## AIM OF THE TASK
One part of the entries below is wanted: the lines from the one containing "Theorem seeds_depend_on_fields_read (self" through the one containing "rewrite <- IH". Write those out exactly and nothing else.
-- DATASET RECORDS follows --
(** * ff4d: a FUSE filesystem over a remote object store

    A shallow embedding of the class [Dropbox] of [ff4d.py]: the metadata
    cache ([self.cache]), the table of open file handles ([self.openfh],
    [self.runfh]) and the filesystem operations built on them.

    Conventions of the embedding.
    - The Dropbox client [dbx] is an interface ([Remote]): each call takes
      the remote's state and returns its reply with the next state, so the
      statements hold for every behaviour of the remote store.
    - An operation is a function of the program state returning an outcome
      and the state it leaves behind; a raised exception keeps the
      mutations made before it, as in Python.
    - The program runs under Python 3: [str] and [bytes] are different
      types.  Paths are [str], the data of a write and of a read are
      [bytes], and [path.encode('utf-8')] is a [bytes] object.  Adding a
      [str] and a [bytes] object raises [TypeError], and the two never
      compare equal.
    - The dictionaries that describe remote objects are records of the keys
      the program reads; an absent key is [None].
    - [debug] and [debug_raw] are off: logging is not modelled.
    - [int(time())] is read once per operation and passed as [now]. *)

From Stdlib Require Import ZArith String Ascii List Bool Lia.
From stdpp Require Import base option list gmap strings numbers list_numbers pretty.
Lemma cluster_scan_open part_idx syllables :
  Forall open_syllable syllables ->
  forall pre fuel,
    cluster_scan self fuel part_idx (pre ++ syllables_text syllables)
      (length pre) = None.
Proof.
  induction syllables as [|[[c|] v] rest IH]; intros Hall pre fuel.
  - destruct fuel; [reflexivity|]. simpl.
    rewrite app_nil_r, Nat.ltb_irrefl. reflexivity.
  - destruct fuel as [|fuel]; [reflexivity|].
    inversion Hall as [|? ? [Hv Hc] Hrest]; subst. simpl in Hv, Hc.
    destruct (@consonant_facts self0 c Hc) as (Hcc & _).
    destruct (@vowel_facts self0 v Hv) as (_ & Hvc & _).
    fold self in Hcc, Hvc.
    specialize (IH Hrest (pre ++ [c; v])).
    rewrite <- app_assoc in IH. cbn [app] in IH.
    replace (length (pre ++ [c; v])) with (length pre + 1 + 1) in IH
      by (rewrite length_app; simpl; lia).
    cbn [cluster_scan syllables_text flat_map syllable_text fst snd app].
    fold (syllables_text rest).
    rewrite ltb_app_here, char_at_app_here, Hcc.
    assert (Hskip : skip_consonants self
                      (length (pre ++ c :: v :: syllables_text rest))
                      (pre ++ c :: v :: syllables_text rest) (length pre)
                    = length pre + 1).
    { replace (length (pre ++ c :: v :: syllables_text rest))
        with (S (length pre + 1 + length (syllables_text rest)))
        by (rewrite length_app; simpl; lia).
      apply (@skip_consonants_one pre c v _ _ Hcc Hvc). }
    rewrite Hskip.
    replace (length pre + 1 - length pre) with 1 by lia.
    cbn [Nat.ltb Nat.leb].
    destruct fuel as [|fuel]; [reflexivity|]. cbn [cluster_scan].
    rewrite char_at_app_next, Hvc.
    destruct (Nat.ltb_spec (length pre + 1)
                (length (pre ++ c :: v :: syllables_text rest)));
      [apply IH | reflexivity].
  - destruct fuel as [|fuel]; [reflexivity|].
    inversion Hall as [|? ? [Hv _] Hrest]; subst. simpl in Hv.
    destruct (@vowel_facts self0 v Hv) as (_ & Hvc & _). fold self in Hvc.
    specialize (IH Hrest (pre ++ [v])).
    rewrite <- app_assoc in IH. cbn [app] in IH.
    replace (length (pre ++ [v])) with (length pre + 1) in IH
      by (rewrite length_app; simpl; lia).
    cbn [cluster_scan syllables_text flat_map syllable_text fst snd app].
    fold (syllables_text rest).
    rewrite ltb_app_here, char_at_app_here, Hvc. apply IH.
Qed.

(** Every character of such a word is a phoneme of the loaded tables, is
    its own lower case, and is not a hyphen. *)
Lemma open_text_chars syllables c :
  Forall open_syllable syllables -> In c (syllables_text syllables) ->
  char_in c (valid_phonemes self) = true /\ lower_char c = c /\
  char_eqb c hyphen = false.
Proof.
  intros Hall Hin. unfold syllables_text in Hin.
  apply in_flat_map in Hin as ([o v] & Hs & Hc).
  rewrite Forall_forall in Hall. destruct (Hall _ Hs) as [Hv Ho].
  simpl in Hv, Ho. unfold syllable_text in Hc. simpl in Hc.
  destruct o as [c0|].
  - destruct Hc as [<-|[<-|[]]].
    + destruct (@consonant_facts self0 c0 Ho) as (_ & _ & H1 & H2 & H3).
      auto.
    + destruct (@vowel_facts self0 v Hv) as (_ & _ & H1 & H2 & H3). auto.
  - destruct Hc as [<-|[]].
    destruct (@vowel_facts self0 v Hv) as (_ & _ & H1 & H2 & H3). auto.
Qed.

Lemma split_hyphen_aux_plain (w : pystr) :
  (forall c, In c w -> char_eqb c hyphen = false) ->
  split_hyphen_aux w = (w, []).
Proof.
  induction w as [|c w IH]; intros H; [reflexivity|]. simpl.
  rewrite IH by (intros d Hd; apply H; now right).
  rewrite (H c (or_introl eq_refl)). reflexivity.
Qed.

Lemma filter_keeps_all {A} (f : A -> bool) (l : list A) :
  (forall x, In x l -> f x = true) -> filter f l = l.
Proof.
  induction l as [|x l IH]; intros H; [reflexivity|]. simpl.
  rewrite (H x (or_introl eq_refl)), IH; [reflexivity|].
  intros y Hy. apply H. now right.
Qed.

Lemma filter_drops_all {A} (f : A -> bool) (l : list A) :
  (forall x, In x l -> f x = false) -> filter f l = [].
Proof.
  induction l as [|x l IH]; intros H; [reflexivity|]. simpl.
  rewrite (H x (or_introl eq_refl)). apply IH.
  intros y Hy. apply H. now right.
Qed.

Lemma map_fixes_all {A} (f : A -> A) (l : list A) :
  (forall x, In x l -> f x = x) -> map f l = l.
Proof.
  induction l as [|x l IH]; intros H; [reflexivity|]. simpl.
  rewrite (H x (or_introl eq_refl)), IH; [reflexivity|].
  intros y Hy. apply H. now right.
Qed.

(** X7.  With the tables of [load_phonology], every non-empty word spelled
    by syllables of the shape V or CV (consonants and vowels of the tables)
    passes the phonotactic check, with the three PASS messages. *)
Theorem open_syllable_word_passes syllables :
  syllables <> [] -> Forall open_syllable syllables ->
  phonotactics_outcome set_iteration self (syllables_text syllables) =
  {| status := Status.PASS;
     messages :=
       [ mark_pass ++ lit "All phonemes are valid Fidakune sounds";
         mark_pass ++ lit "Syllable structure follows Fidakune phonotactics";
         mark_pass ++ lit "Consonant clusters are valid" ] |}.
Proof.
  intros Hne Hall. set (word := syllables_text syllables).
  assert (Hchars : forall c, In c word ->
            char_in c (valid_phonemes self) = true /\ lower_char c = c /\
            char_eqb c hyphen = false)
    by (intros c Hc; now apply (@open_text_chars syllables c Hall)).
  assert (Hnohyphen : remove_hyphens word = word).
  { apply filter_keeps_all. intros c Hc.
    destruct (Hchars c Hc) as (_ & _ & ->). reflexivity. }
  assert (Hlower : lower word = word).
  { apply map_fixes_all. intros c Hc. now destruct (Hchars c Hc) as (_ & ? & _). }
  assert (Hvalid : invalid_phonemes_of self word = []).
  { unfold invalid_phonemes_of. rewrite Hnohyphen, Hlower.
    apply filter_drops_all. intros c Hc.
    destruct (Hchars c Hc) as (-> & _). reflexivity. }
  assert (Hhyphen : has_hyphen word = false).
  { unfold has_hyphen, char_in.
    destruct (existsb (char_eqb hyphen) word) eqn:E; [|reflexivity].
    apply existsb_exists in E as (c & Hc & Heq).
    apply N.eqb_eq in Heq. subst c.
    destruct (Hchars _ Hc) as (_ & _ & H). discriminate. }
  assert (Hsplit : split_hyphen word = [word]).
  { unfold split_hyphen. rewrite split_hyphen_aux_plain; [reflexivity|].
    intros c Hc. now destruct (Hchars c Hc) as (_ & _ & ?). }
  assert (Hnonempty : is_empty word = false).
  { subst word. destruct syllables as [|[[c|] v] rest];
      [congruence | reflexivity | reflexivity]. }
  assert (Hsyll : _validate_syllable_structure self word = (true, [])).
  { unfold _validate_syllable_structure. rewrite Hsplit.
    cbn [syllable_parts_loop]. unfold _is_valid_syllable_sequence.
    rewrite !Hlower, Hnonempty.
    pose proof (@syllable_loop_open self0 syllables Hall [] (length word))
      as Hloop.
    change (syllable_loop self (length word) word 0 = true) in Hloop.
    rewrite Hloop. reflexivity. }
  assert (Hclus : _validate_consonant_clusters self word = (true, [], false)).
  { unfold _validate_consonant_clusters. rewrite Hsplit.
    cbn [enumerate enumerate_from length seq combine cluster_parts_loop].
    rewrite Hlower.
    pose proof (@cluster_scan_open 0 syllables Hall [] (length word))
      as Hscan.
    change (cluster_scan self (length word) 0 word 0 = None) in Hscan.
    rewrite Hscan. reflexivity. }
  unfold phonotactics_outcome.
  rewrite Hvalid, Hhyphen, Hsyll, Hclus. reflexivity.
Qed.

End OpenSyllableWords.

Lemma open_syllable_word_passes_witness :
  status (phonotactics_outcome sample_set_iteration sample_analyzer
            (lit "sola")) = Status.PASS.
Proof.
  change sample_analyzer with (load_phonology sample_analyzer).
  change (lit "sola")
    with (syllables_text [(Some 115%N, 111%N); (Some 108%N, 97%N)]).
  rewrite open_syllable_word_passes; [reflexivity | discriminate |].
  repeat constructor; simpl; tauto.
Defined.

Section Refusals.

Variable set_iteration : list char -> list char.
Variable self : ProposalAnalyzer.

Lemma split_hyphen_cons c w :
  char_eqb c hyphen = false ->
  split_hyphen (c :: w) =
  (c :: fst (split_hyphen_aux w)) :: snd (split_hyphen_aux w).
Proof.
  intros Hc. unfold split_hyphen. simpl.
  destruct (split_hyphen_aux w) as [p ps]. rewrite Hc. reflexivity.
Qed.

Lemma split_hyphen_hyphen w :
  split_hyphen (hyphen :: w) = [] :: split_hyphen w.
Proof.
  unfold split_hyphen. simpl. destruct (split_hyphen_aux w) as [p ps].
  reflexivity.
Qed.

Lemma char_neq_eqb (c d : char) : c <> d -> char_eqb c d = false.
Proof. intros H. now apply N.eqb_neq. Qed.
(** * Cocteles: the browser client of TheCocktailDB (src/script.js)

    A shallow embedding of script.js.  JavaScript strings are sequences of
    UTF-16 code units, parsed JSON is an inductive type of values with the
    conversions the script applies to it (truthiness, string conversion,
    property reads), and the asynchronous flows are computations over a
    world made of the remote server, the console and request trace, the
    search field and the two display regions.  A flow runs to completion:
    each issues at most one request, and its [await]s are sequenced in
    program order. *)

From Stdlib Require Import String Ascii List Arith ZArith NArith Bool Lia.
Import ListNotations.
Local Open Scope N_scope.
Local Open Scope list_scope.
Set Warnings "-register-all".

(** ** Strings *)

(** A JavaScript string: its UTF-16 code units. *)
Definition jsstring := list N.

Fixpoint bytes_of (s : string) : list N :=
  match s with
  | EmptyString => []
  | String a r => N_of_ascii a :: bytes_of r
  end.
Lemma seed_columns_ext (self : Producer) (ev1 ev2 : Events) :
  (forall k, k ∈ fields_read self -> ev1 !! k = ev2 !! k) ->
  seed_columns self ev1 = seed_columns self ev2.
Proof.
  intros H.
  assert (Hfix : forall k, k ∈ ["event"; "run"; "luminosityBlock"; "Pileup"] ->
                           ev1 !! k = ev2 !! k).
  { intros k Hk. apply H. unfold fields_read. apply elem_of_app. by left. }
  unfold seed_columns.
  rewrite (bootstrap_ext self ev1 ev2)
    by (apply Hfix; rewrite !elem_of_cons; tauto).
  destruct (bootstrap self ev2) as [s0|e]; rewrite ?bind_Ok_l, ?bind_Raise_l; [|done].
  rewrite (counted_ext ev1 ev2)
    by (intros c Hc; by apply H, fields_read_collections).
  destruct (counted ev2 (collections self)) as [kvs|e] eqn:Hkvs;
    rewrite ?bind_Ok_l, ?bind_Raise_l; [|done].
  assert (Hflat : flat_fields ev1 = flat_fields ev2).
  { unfold flat_fields, apply_field.
    rewrite (Route_apply_ext ev1 ev2); [done|].
    apply Hfix. change (route_head (Route "Pileup.nPU")) with "Pileup".
    rewrite !elem_of_cons. tauto. }
  rewrite Hflat.
  rewrite (global_pass_ext self (insert_all kvs ev1) (insert_all kvs ev2)).
  2:{ intros f Hf. apply Route_apply_ext, insert_all_lookup_ext.
      apply elem_of_app in Hf as [Hf|Hf].
      - right. unfold flat_fields in Hf.
        destruct (apply_field ev2 "Pileup.nPU"); [|by apply elem_of_nil in Hf].
        apply list_elem_of_singleton in Hf. subst f.
        apply Hfix. change (route_head (Route "Pileup.nPU")) with "Pileup".
        rewrite !elem_of_cons. tauto.
      - left. destruct (counted_keys_count_names _ _ _ _ Hkvs Hf) as [c [Hc ->]].
        pose proof (collections_plain self) as Hplain. rewrite Forall_forall in Hplain.
        destruct (Hplain c Hc) as (_ & Hn & _). rewrite Hn. exact Hf. }
  destruct (global_pass _ _ _ s0) as [s1|e]; rewrite ?bind_Ok_l, ?bind_Raise_l; [|done].
  rewrite (object_pass_ext self (insert_all kvs ev1) (insert_all kvs ev2)).
  2:{ intros f Hf. unfold apply_field. apply Route_apply_ext, insert_all_lookup_ext.
      right. apply H, fields_read_collections, collections_hold_object_fields.
      by apply object_fields_heads. }
  reflexivity.
Qed.

Lemma seed_column_of_outcome (self : Producer) (events : Events) :
  (deterministic_event_seeds self events ≫= fun r => getattr r "deterministic_seed")
  = (x ← seed_columns self events; Ok (Flat x.2)).
Proof.
  rewrite event_seeds_columns.
  destruct (seed_columns self events) as [[kvs seeds]|e];
    rewrite ?bind_Ok_l, ?bind_Raise_l; [|done].
  unfold getattr. cbn [fst snd]. by rewrite lookup_insert_eq.
Qed.

(** X6: the event seeds are a function of the fields read.  Two chunks
    that agree on event, run, luminosityBlock, Pileup and the counted
    collections (the generator collections counting only for simulated
    data) get the same [deterministic_seed] column, or the same error;
    whatever else the chunks hold, stored count columns and an earlier
    [deterministic_seed] included, is not looked at. *)
Theorem seeds_depend_on_fields_read (self : Producer) (ev1 ev2 : Events) :
  (forall k, k ∈ fields_read self -> ev1 !! k = ev2 !! k) ->
  (deterministic_event_seeds self ev1 ≫= fun r => getattr r "deterministic_seed")
  = (deterministic_event_seeds self ev2 ≫= fun r => getattr r "deterministic_seed").
Proof.
  intros H. rewrite !seed_column_of_outcome. by rewrite (seed_columns_ext self ev1 ev2).
Qed.

Lemma seeds_depend_on_fields_read_witness :
  (deterministic_event_seeds (sample_producer false) two_events
   ≫= fun r => getattr r "deterministic_seed")
  = (deterministic_event_seeds (sample_producer false)
       (<["nJet" := Flat [40; 41]]> (<["GenJet" := Flat [1; 2]]> two_events))
     ≫= fun r => getattr r "deterministic_seed").
Proof.
  apply (seeds_depend_on_fields_read (sample_producer false) two_events
           (<["nJet" := Flat [40; 41]]> (<["GenJet" := Flat [1; 2]]> two_events))).
  intros k Hk. unfold fields_read, collections in Hk. simpl in Hk.
  rewrite !elem_of_cons, elem_of_nil in Hk.
  destruct_or!; try done; subst k; reflexivity.
Defined.

Lemma insert_all_insert_commute kvs (events : Events) k (a : array) :
  k ∉ map fst kvs ->
  insert_all kvs (<[k := a]> events) = <[k := a]> (insert_all kvs events).
Proof.
  revert events. induction kvs as [|[k' v] kvs IH]; intros events Hk; [done|].
  simpl in Hk. rewrite not_elem_of_cons in Hk. destruct Hk as [Hne Hk].
  rewrite !insert_all_cons. cbn [fst snd].
  rewrite <- IH by done. f_equal. by apply insert_insert_ne.
Qed.

Lemma seed_columns_keys_written (self : Producer) (events : Events) kvs seeds k :
  seed_columns self events = Ok (kvs, seeds) ->
  k ∈ map fst kvs -> k ∈ fields_written self.
Proof.
  intros H Hk. unfold seed_columns in H.
  apply bind_Ok in H as [s0 [_ H]]. apply bind_Ok in H as [kvs' [Hkvs H]].
  apply bind_Ok in H as [s1 [_ H]]. apply bind_Ok in H as [s2 [_ H]].
  apply bind_Ok in H as [s3 [_ H]]. inversion H; subst.
  destruct (counted_keys_count_names _ _ _ _ Hkvs Hk) as [c [Hc ->]].
  unfold fields_written. right. apply list_elem_of_fmap. by exists c.
Qed.

Lemma event_seeds_insert_unrelated (self : Producer) (events : Events) k (a : array) :
  k ∉ fields_read self -> k ∉ fields_written self ->
  deterministic_event_seeds self (<[k := a]> events)
  = (fun r => <[k := a]> r) <$> deterministic_event_seeds self events.
Proof.
  intros Hr Hw. rewrite !event_seeds_columns.
  rewrite (seed_columns_ext self (<[k := a]> events) events).
  2:{ intros k' Hk'. apply lookup_insert_ne. congruence. }
  destruct (seed_columns self events) as [[kvs seeds]|e] eqn:Hsc;
    rewrite ?bind_Ok_l, ?bind_Raise_l; [|done].
  cbn [fmap result_fmap fst snd]. f_equal.
  rewrite insert_all_insert_commute.
  - apply insert_insert_ne. intros Heq. apply Hw. rewrite <- Heq. by left.
  - intros Hin. apply Hw. by eapply seed_columns_keys_written.
Qed.

Lemma jet_seed_column_ext (self : Producer) (r1 r2 : Events) :
  r1 !! "deterministic_seed" = r2 !! "deterministic_seed" ->
  r1 !! "Jet" = r2 !! "Jet" ->
  jet_seed_column self r1 = jet_seed_column self r2.
Proof. intros Hds Hjet. unfold jet_seed_column, getattr. by rewrite Hds, Hjet. Qed.

Lemma set_jet_seed_insert_unrelated (r : Events) k (a : array) (v : array) :
  k <> "Jet" ->
  set_ak_column (<[k := a]> r) "Jet.deterministic_seed" v
  = (fun r' => <[k := a]> r') <$> set_ak_column r "Jet.deterministic_seed" v.
Proof.
  intros Hk. unfold set_ak_column.
  change (Route "Jet.deterministic_seed") with ["Jet"; "deterministic_seed"].
  cbv beta iota. rewrite lookup_insert_ne by done.
  destruct (r !! "Jet") as [[| | fs|num fs]|]; try done; destruct v; try done;
    cbn [fmap result_fmap]; f_equal; apply insert_insert_ne; congruence.
Qed.

(** X7: columns that the producers neither read nor write pass through.
    Adding or replacing such a column before the event seed producer or the
    jet seed producer runs gives the same outcome as adding it afterwards,
    errors included; for real data this holds for the generator collections
    GenJet and GenPart as well. *)
Theorem unrelated_columns_pass_through (self : Producer) (events : Events)
    (k : string) (a : array) :
  k ∉ fields_read self -> k ∉ fields_written self ->
  deterministic_event_seeds self (<[k := a]> events)
  = (fun r => <[k := a]> r) <$> deterministic_event_seeds self events
  /\ deterministic_jet_seeds self (<[k := a]> events)
     = (fun r => <[k := a]> r) <$> deterministic_jet_seeds self events.
Proof.
  intros Hr Hw. split; [by apply event_seeds_insert_unrelated|].
  unfold deterministic_jet_seeds. rewrite event_seeds_insert_unrelated by done.
  destruct (deterministic_event_seeds self events) as [r|e];
    cbn [fmap result_fmap]; rewrite ?bind_Ok_l, ?bind_Raise_l; [|done].
  assert (Hjet : k <> "Jet").
  { intros ->. apply Hr. apply fields_read_collections, collections_hold_object_fields.
    rewrite !elem_of_cons. tauto. }
  assert (Hds : k <> "deterministic_seed").
  { intros ->. apply Hw. by left. }
  rewrite (jet_seed_column_ext self (<[k := a]> r) r)
    by (by apply lookup_insert_ne).
  destruct (jet_seed_column self r) as [col|e]; rewrite ?bind_Ok_l, ?bind_Raise_l; [|done].
  by apply set_jet_seed_insert_unrelated.
Qed.

Lemma unrelated_columns_pass_through_witness :
  deterministic_event_seeds (sample_producer false) (<["GenJet" := Flat [1; 2]]> two_events)
  = (fun r => <["GenJet" := Flat [1; 2]]> r)
      <$> deterministic_event_seeds (sample_producer false) two_events
  /\ deterministic_jet_seeds (sample_producer false) (<["GenJet" := Flat [1; 2]]> two_events)
     = (fun r => <["GenJet" := Flat [1; 2]]> r)
         <$> deterministic_jet_seeds (sample_producer false) two_events.
Proof.
  apply (unrelated_columns_pass_through (sample_producer false) two_events
           "GenJet" (Flat [1; 2])).
  - apply (bool_decide_unpack _). vm_compute. exact I.
  - apply (bool_decide_unpack _). vm_compute. exact I.
Defined.

(** ** The outcome is again a chunk that meets the contract *)

Lemma rectangular_insert (n : nat) (events : Events) k (a : array) :
  rectangular n events -> has_rows n a -> rectangular n (<[k := a]> events).
Proof. intros H Ha. by apply map_Forall_insert_2. Qed.

Lemma rectangular_insert_all (n : nat) kvs (events : Events) :
  Forall (fun kv => has_rows n kv.2) kvs ->
  rectangular n events -> rectangular n (insert_all kvs events).
Proof.
  intros H. revert events. induction H as [|[k a] kvs Ha _ IH]; intros events Hr; [done|].
  rewrite insert_all_cons. apply IH. by apply rectangular_insert.
Qed.

Lemma with_counts_rectangular (self : Producer) (n : nat) (events : Events) :
  rectangular n events -> rectangular n (with_counts self events).
Proof.
  intros Hrect. unfold with_counts. apply rectangular_insert_all; [|done].
  apply Forall_fmap, Forall_forall. intros [k v] Hin. cbn [fst snd].
  apply list_elem_of_omap in Hin as [c [_ Hc]]. unfold count_feature in Hc.
  destruct (collection_count events c) as [counts|] eqn:Hcount; [|discriminate].
  inversion Hc; subst. unfold collection_count in Hcount.
  destruct (events !! c) as [[| | |num fs]|] eqn:Hec; try discriminate.
  inversion Hcount; subst. simpl. rewrite length_map.
  by destruct (rectangular_lookup n events c _ Hrect Hec).
Qed.

Lemma well_shaped_ext (ev1 ev2 : Events) :
  (forall k, k ∈ ["event"; "run"; "luminosityBlock"; "Pileup"] ++ all_collections ->
             ev1 !! k = ev2 !! k) ->
  well_shaped ev1 = well_shaped ev2.
Proof.
  intros H. unfold well_shaped.
  rewrite (H "event"), (H "run"), (H "luminosityBlock"), (H "Pileup")
    by (apply elem_of_app; left; rewrite !elem_of_cons; tauto).
  f_equal.
  assert (Hc : forall c, c ∈ all_collections -> ev1 !! c = ev2 !! c).
  { intros c Hc. apply H. apply elem_of_app. by right. }
  revert Hc. generalize all_collections. induction l as [|c cols IH]; intros Hc; [done|].
  simpl. rewrite (Hc c) by left. f_equal. apply IH. intros c' Hc'. apply Hc. by right.
Qed.
(** * Slice pipeline of the Figma-to-Klaviyo exporter

    A shallow embedding of the backend ([server.js]) and of the slicing
    helpers of the Figma plugin, with the properties of the geometry,
    compression and credential-routing code.

    Numbers.  JavaScript numbers that the code rounds with [Math.round]
    before use are rationals ([Q]); everything computed after the rounding
    is an integer ([Z]).  [NaN] and the infinities have no counterpart: a
    request field that is not a finite number is outside the model.
    Products such as [frameHeight * 0.03] and the [val * scale] of [px]
    are exact rationals, where the source rounds the product to a double
    before [Math.round]; the two part only when the exact product is a
    half-integer and the double falls short of it (50 * 1.13).

    Request fields.  The logical width and height of a request are
    integers, as the plugin sends them; a field the code reads as text
    ([batchName], [frameName], [accountId], the [url], [label] and [alt]
    of an entry) is a string or absent, and a coordinate of a manual entry
    is a finite number or absent.  The properties below are stated for
    such requests.

    Strings.  A string is a sequence of code units below 256, one [ascii]
    per unit; upper and lower case are those of the ASCII letters. *)

From Stdlib Require Import ZArith QArith Qround List String Ascii Bool Lia.
From Stdlib Require Import DecimalString.
From Stdlib.Strings Require Import Byte.
From Stdlib Require Import Sorted.
From Stdlib Require Import Lqa.
Import ListNotations.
-- DATASET RECORDS concluded --
## OUTPUT FOR THIS EXERCISE
Theorem seeds_depend_on_fields_read (self : Producer) (ev1 ev2 : Events) :
  (forall k, k ∈ fields_read self -> ev1 !! k = ev2 !! k) ->
  (deterministic_event_seeds self ev1 ≫= fun r => getattr r "deterministic_seed")
  = (deterministic_event_seeds self ev2 ≫= fun r => getattr r "deterministic_seed").
Proof.
  intros H. rewrite !seed_column_of_outcome. by rewrite (seed_columns_ext self ev1 ev2).
Qed.

Lemma seeds_depend_on_fields_read_witness :
  (deterministic_event_seeds (sample_producer false) two_events
   ≫= fun r => getattr r "deterministic_seed")
  = (deterministic_event_seeds (sample_producer false)
       (<["nJet" := Flat [40; 41]]> (<["GenJet" := Flat [1; 2]]> two_events))
     ≫= fun r => getattr r "deterministic_seed").
Proof.
  apply (seeds_depend_on_fields_read (sample_producer false) two_events
           (<["nJet" := Flat [40; 41]]> (<["GenJet" := Flat [1; 2]]> two_events))).
  intros k Hk. unfold fields_read, collections in Hk. simpl in Hk.
  rewrite !elem_of_cons, elem_of_nil in Hk.
  destruct_or!; try done; subst k; reflexivity.
Defined.

Lemma insert_all_insert_commute kvs (events : Events) k (a : array) :
  k ∉ map fst kvs ->
  insert_all kvs (<[k := a]> events) = <[k := a]> (insert_all kvs events).
Proof.
  revert events. induction kvs as [|[k' v] kvs IH]; intros events Hk; [done|].
  simpl in Hk. rewrite not_elem_of_cons in Hk. destruct Hk as [Hne Hk].
  rewrite !insert_all_cons. cbn [fst snd].
  rewrite <- IH by done. f_equal. by apply insert_insert_ne.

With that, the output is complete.